*** Opening of DATA RECORDS ***

(* ===== verification/Hough.v ===== *)
(** * The Hough-circle detector ([src/main/vision/houghball.py])

    The second detector of the repository finds balls with
    [cv2.HoughCircles], drops circles in a pocket, names each ball from
    the mean HSV colour and the share of white pixels in its disc
    ([classify_ball]), and writes the centre in centimetres by a linear
    scale under ["cx_cm"]/["cy_cm"], the keys [run_shot] reads.  The
    camera, the blur and the circle transform are not modelled: the
    circles and the colour statistics of each disc are the input.  The
    module [HoughBall] keeps the file's constants apart from those of
    [yoloball.py] ([Vision]), which have the same names and other values. *)

From Stdlib Require Import Reals Lra List Bool String ZArith Lia.
From S2P Require Import Prelude Api Json RunShot.
Import ListNotations.
Open Scope R_scope.

Local Open Scope string_scope.

Module HoughBall.

(** ** Constants (lines 19-43) *)

Definition TABLE_W_CM : R := 73.
Definition TABLE_H_CM : R := 40.
Definition POCKET_R_PX : Z := 70.
Definition POCKET_OFFSET_PX : Z := 75.

(** [COLOR_RANGES], in the dict's order: name, lower and upper HSV bounds. *)
Definition COLOR_RANGES : list (string * (R * R * R) * (R * R * R)) :=
  [("yellow", (20, 80, 80), (35, 255, 255));
   ("blue", (90, 80, 80), (120, 255, 255));
   ("red1", (0, 80, 80), (10, 255, 255));
   ("red2", (170, 80, 80), (180, 255, 255));
   ("purple", (130, 60, 60), (150, 255, 255));
   ("orange", (10, 100, 100), (20, 255, 255));
   ("green", (40, 60, 60), (80, 255, 255));
   ("maroon", (160, 70, 40), (175, 255, 180));
   ("black", (0, 0, 0), (180, 255, 60))]%string.

(** [COLOR_TO_BALL[base]]: the solid and the striped ball of a colour. *)
Definition COLOR_TO_BALL (base : string) : py (string * string) :=
  if String.eqb base "yellow" then ret ("1", "9")
  else if String.eqb base "blue" then ret ("2", "10")
  else if String.eqb base "red" then ret ("3", "11")
  else if String.eqb base "purple" then ret ("4", "12")
  else if String.eqb base "orange" then ret ("5", "13")
  else if String.eqb base "green" then ret ("6", "14")
  else if String.eqb base "maroon" then ret ("7", "15")
  else raise (KeyError base).

(** ** [classify_ball] (lines 46-60) *)

(** What [classify_ball] computes from the pixels of a disc: their number,
    the mean hue, saturation and value, and the share of white pixels
    ([v > 200] and [s < 25]). *)
Record hsv_stats := Stats { npix : nat; mh : R; ms : R; mv : R; white_ratio : R }.

Definition in_range (lo x hi : R) : bool := (lo <=? x)%geo && (x <=? hi)%geo.

(** One entry of the [for name, (lo, hi) in COLOR_RANGES.items()] loop:
    [None] to go on with the next entry. *)
Definition try_color (st : hsv_stats) (entry : string * (R * R * R) * (R * R * R))
    : option (py string) :=
  let '(name, (l0, l1, l2), (u0, u1, u2)) := entry in
  let base := if String.prefix "red" name then "red"%string else name in
  let hue_ok := if (l0 <=? u0)%geo then in_range l0 (mh st) u0
                else ((l0 <=? mh st)%geo || (mh st <=? u0)%geo) in
  if negb hue_ok || negb (in_range l1 (ms st) u1 && in_range l2 (mv st) u2) then None
  else if String.eqb base "black" then Some (ret "8"%string)
  else Some (p <- COLOR_TO_BALL base ;;
             let '(solid, stripe) := p in
             ret (if (0.25 <? white_ratio st)%geo then stripe else solid))%py.

Fixpoint first_color (st : hsv_stats) (l : list (string * (R * R * R) * (R * R * R)))
    : py (option string) :=
  match l with
  | [] => ret None
  | e :: r =>
      match try_color st e with
      | Some res => (s <- res ;; ret (Some s))%py
      | None => first_color st r
      end
  end.

Definition classify_ball (st : hsv_stats) : py (option string) :=
  if Nat.eqb (npix st) 0 then ret None
  else if (0.7 <? white_ratio st)%geo then ret (Some "0"%string)
  else if ((mv st <? 70)%geo && (ms st <? 60)%geo)%bool then ret (Some "8"%string)
  else first_color st COLOR_RANGES.

(** ** The scan (lines 70-122) *)

(** The six pocket centres in pixels for an image of [W_img] by [H_img]. *)
Definition pockets (W_img H_img : Z) : list (Z * Z) :=
  [(POCKET_OFFSET_PX, POCKET_OFFSET_PX);
   (W_img - POCKET_OFFSET_PX, POCKET_OFFSET_PX);
   (W_img - POCKET_OFFSET_PX, H_img - POCKET_OFFSET_PX);
   (POCKET_OFFSET_PX, H_img - POCKET_OFFSET_PX);
   (W_img / 2, POCKET_OFFSET_PX / 2);
   (W_img / 2, H_img - POCKET_OFFSET_PX / 2)]%Z.

Definition in_pocket (W_img H_img : Z) (cx cy : Z) : bool :=
  existsb (fun p => ((cx - fst p) ^ 2 + (cy - snd p) ^ 2 <=? POCKET_R_PX ^ 2)%Z)
    (pockets W_img H_img).

(** The dict appended for a ball (lines 113-122): [x_cm = cx / scale_x]
    with [scale_x = W_img / TABLE_W_CM], and likewise for [y]. *)
Definition hough_record (W_img H_img : Z) (ball_id : string) (cx cy : Z) : jval :=
  let x_cm := IZR cx / (IZR W_img / TABLE_W_CM) in
  let y_cm := IZR cy / (IZR H_img / TABLE_H_CM) in
  JObj [("type"%string, JStr ball_id); ("conf"%string, JNum 1.0);
        ("cx_cm"%string, JNum (py_round x_cm 2)); ("cy_cm"%string, JNum (py_round y_cm 2))].

(** The loop over the circles [(cx, cy, r)]; [stats] gives the colour
    statistics of the disc of each circle. *)
Fixpoint scan (W_img H_img : Z) (stats : Z * Z * Z -> hsv_stats) (circles : list (Z * Z * Z))
    : py (list jval) :=
  match circles with
  | [] => ret []
  | c :: rest =>
      let '(cx, cy, r) := c in
      if in_pocket W_img H_img cx cy then scan W_img H_img stats rest
      else
        (id <- classify_ball (stats c) ;;
         match id with
         | None => scan W_img H_img stats rest
         | Some ball_id =>
             (tl <- scan W_img H_img stats rest ;;
              ret (hough_record W_img H_img ball_id cx cy :: tl))
         end)%py
  end.

(** The document written to [CORDS.json] (line 133). *)
Definition hough_doc (W_img H_img : Z) (stats : Z * Z * Z -> hsv_stats)
    (circles : list (Z * Z * Z)) (ts : string) : py jval :=
  (balls <- scan W_img H_img stats circles ;;
   ret (JObj [("timestamp"%string, JStr ts); ("balls"%string, JArr balls)]))%py.

End HoughBall.

Module HoughFacts.
Import HoughBall.

(** ** Lemmas *)

(** The ball numbers a detector may write. *)
Definition ball_number (s : string) : Prop := exists n, (0 <= n <= 15)%Z /\ s = py_str_Z n.

Ltac ball_id :=
  let try_n n := (exists n; split; [lia | reflexivity]) in
  first [ try_n 1%Z | try_n 2%Z | try_n 3%Z | try_n 4%Z | try_n 5%Z | try_n 6%Z
        | try_n 7%Z | try_n 8%Z | try_n 9%Z | try_n 10%Z | try_n 11%Z | try_n 12%Z
        | try_n 13%Z | try_n 14%Z | try_n 15%Z | try_n 0%Z ].

Lemma try_color_id (st : hsv_stats) (e : string * (R * R * R) * (R * R * R)) :
  In e COLOR_RANGES ->
  try_color st e = None \/
  exists s, try_color st e = Some (ret s) /\ ball_number s /\ s <> "0".
Proof.
  intros He; repeat destruct He as [<-|He]; try destruct He; unfold try_color;
    cbn [String.prefix String.eqb Ascii.ascii_dec Ascii.eqb Bool.eqb];
    destruct (negb _ || negb _); [left; reflexivity | | left; reflexivity | | left; reflexivity | |
      left; reflexivity | | left; reflexivity | | left; reflexivity | | left; reflexivity | |
      left; reflexivity | | left; reflexivity | ]; right; cbn;
    try (destruct (0.25 <? white_ratio st)%geo);
    eexists; (split; [reflexivity | split; [ball_id | discriminate]]).
Qed.

Lemma first_color_id (st : hsv_stats) (l : list (string * (R * R * R) * (R * R * R))) :
  incl l COLOR_RANGES ->
  first_color st l = ret None \/
  exists s, first_color st l = ret (Some s) /\ ball_number s /\ s <> "0".
Proof.
  induction l as [|e l IH]; intros Hl; [left; reflexivity|]; cbn [first_color].
  destruct (try_color_id st e (Hl e (or_introl eq_refl))) as [-> | [s [-> Hs]]].
  - apply IH; intros x Hx; apply Hl; right; exact Hx.
  - right; exists s; auto.
Qed.

Lemma classify_id (st : hsv_stats) :
  classify_ball st = ret None \/ exists s, classify_ball st = ret (Some s) /\ ball_number s.
Proof.
  unfold classify_ball; destruct (Nat.eqb (npix st) 0); [left; reflexivity|].
  destruct (0.7 <? white_ratio st)%geo; [right; eexists; split; [reflexivity | ball_id]|].
  destruct ((mv st <? 70)%geo && (ms st <? 60)%geo)%bool; [right; eexists; split; [reflexivity | ball_id]|].
  destruct (first_color_id st COLOR_RANGES (incl_refl _)) as [H|[s [H [Hs _]]]]; [left | right];
    eauto.
Qed.

Lemma select_balls_same (d1 d2 : jval) (t : target_arg) :
  getitem d1 "balls" = getitem d2 "balls" -> select_balls (ret d1) t = select_balls (ret d2) t.
Proof. intros H; unfold select_balls; cbn [bind ret]; rewrite H; reflexivity. Qed.

Lemma plan_shot_same (d1 d2 : jval) (t : target_arg) :
  getitem d1 "balls" = getitem d2 "balls" ->
  plan_shot_from_json (ret d1) t = plan_shot_from_json (ret d2) t.
Proof.
  intros H; unfold plan_shot_from_json, plan_shot_body; rewrite (select_balls_same d1 d2 t H).
  reflexivity.
Qed.

Lemma hough_record_det (W_img H_img : Z) (n : Z) (cx cy : Z) :
  hough_record W_img H_img (py_str_Z n) cx cy =
  det_json (Det n 1.0 (py_round (IZR cx / (IZR W_img / TABLE_W_CM)) 2)
                      (py_round (IZR cy / (IZR H_img / TABLE_H_CM)) 2)).
Proof. reflexivity. Qed.

(** Every ball the scan writes is a well-formed detection of confidence
    [1.0] with a ball number. *)
Lemma scan_dets (W_img H_img : Z) (stats : Z * Z * Z -> hsv_stats) (circles : list (Z * Z * Z)) :
  exists ds, scan W_img H_img stats circles = ret (map det_json ds) /\
    Forall (fun d => (0 <= dnum d <= 15)%Z /\ dconf d = 1.0) ds.
Proof.
  induction circles as [|[[cx cy] r] rest IH]; [exists []; split; [reflexivity | constructor]|].
  destruct IH as [ds [Hs Hf]]; cbn [scan].
  destruct (in_pocket W_img H_img cx cy); [exists ds; auto|].
  destruct (classify_id (stats (cx, cy, r))) as [E|[s [E [n [Hn ->]]]]]; rewrite E; cbn [bind ret];
    [exists ds; auto|].
  rewrite Hs; cbn [bind ret].
  exists (Det n 1.0 (py_round (IZR cx / (IZR W_img / TABLE_W_CM)) 2)
                  (py_round (IZR cy / (IZR H_img / TABLE_H_CM)) 2) :: ds).
  split; [reflexivity | constructor; [cbn; auto | exact Hf]].
Qed.

(** ** Properties *)

(** C10: the driver reads the Hough detector's files: every file
    [houghball.capture_balls] writes is the timestamp and the records
    [det_json] of a list of detections of confidence [1.0] with ball
    numbers 0 to 15, under the keys [cx_cm]/[cy_cm] the driver reads, and
    [plan_shot_from_json] treats it as that list (the timestamp is not
    read), so the selection of [select_min_dets] applies to it. *)
Theorem hough_doc_accepted (W_img H_img : Z) (stats : Z * Z * Z -> hsv_stats)
    (circles : list (Z * Z * Z)) (ts : string) (t : target_arg) :
  exists ds,
    hough_doc W_img H_img stats circles ts =
      ret (JObj [("timestamp"%string, JStr ts); ("balls"%string, JArr (map det_json ds))]) /\
    Forall (fun d => (0 <= dnum d <= 15)%Z /\ dconf d = 1.0) ds /\
    plan_shot_from_json (hough_doc W_img H_img stats circles ts) t =
      plan_shot_from_json (ret (det_doc ds)) t.
Proof.
  destruct (scan_dets W_img H_img stats circles) as [ds [Hs Hf]].
  exists ds; unfold hough_doc; rewrite Hs; split; [reflexivity | split; [exact Hf|]].
  apply plan_shot_same; reflexivity.
Qed.

(** [classify_ball] names the cue ball exactly when the disc has
    pixels and more than 70% of them are white; every other name it gives
    is a ball number from 1 to 15, and it never raises. *)
Theorem classify_cue_iff (st : hsv_stats) :
  (classify_ball st = ret (Some "0") <-> npix st <> 0%nat /\ 0.7 < white_ratio st) /\
  (classify_ball st = ret None \/ exists s, classify_ball st = ret (Some s) /\ ball_number s).
Proof.
  split; [|apply classify_id].
  unfold classify_ball; destruct (Nat.eqb_spec (npix st) 0) as [H0|H0];
    [split; [discriminate | intros [H _]; contradiction]|].
  destruct (Rltb_spec 0.7 (white_ratio st)) as [Hw|Hw]; [split; auto|].
  split; [|intros [_ H]; lra].
  destruct ((mv st <? 70)%geo && (ms st <? 60)%geo)%bool; [discriminate|].
  destruct (first_color_id st COLOR_RANGES (incl_refl _)) as [H|[s [H [_ Hs]]]]; rewrite H;
    [discriminate | intros E; injection E as E; contradiction].
Qed.

(** the Hough detector scales [y] by a table 40 cm high while the
    solver's table ([billiard_api.TABLE]) is 37.5 cm high: a ball seen on
    the bottom row of the image is written 40 cm from the top rail, off
    the solver's table. *)
Theorem hough_bottom_row (W_img H_img : Z) (ball_id : string) (cx : Z) :
  (0 < H_img)%Z ->
  getitem (hough_record W_img H_img ball_id cx H_img) "cy_cm" = ret (JNum 40) /\
  snd TABLE * 100 < 40.
Proof.
  intros Hh; split; [|unfold TABLE; cbn; lra].
  assert (H0 : 0 < IZR H_img) by (apply IZR_lt; exact Hh).
  cbn [hough_record getitem assoc String.eqb Ascii.eqb Bool.eqb]; unfold TABLE_H_CM.
  replace (IZR H_img / (IZR H_img / 40)) with (IZR 4000 / 10 ^ 2) by (cbn; field; lra).
  rewrite py_round_decimal; f_equal; f_equal; cbn; lra.
Qed.

End HoughFacts.

Module HoughWitness.
Import HoughBall HoughFacts.

Lemma hough_bottom_row_witness :
  getitem (hough_record 1280 720 "3" 640 720) "cy_cm" = ret (JNum 40) /\ snd TABLE * 100 < 40.
Proof. exact (hough_bottom_row 1280 720 "3" 640 ltac:(lia)). Defined.

End HoughWitness.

*** Close of DATA RECORDS ***

ACTIVITY
Report every line containing the string "solid" in the material.

ANSWER TO THE PROBLEM
(** [COLOR_TO_BALL[base]]: the solid and the striped ball of a colour. *)
             let '(solid, stripe) := p in
             ret (if (0.25 <? white_ratio st)%geo then stripe else solid))%py.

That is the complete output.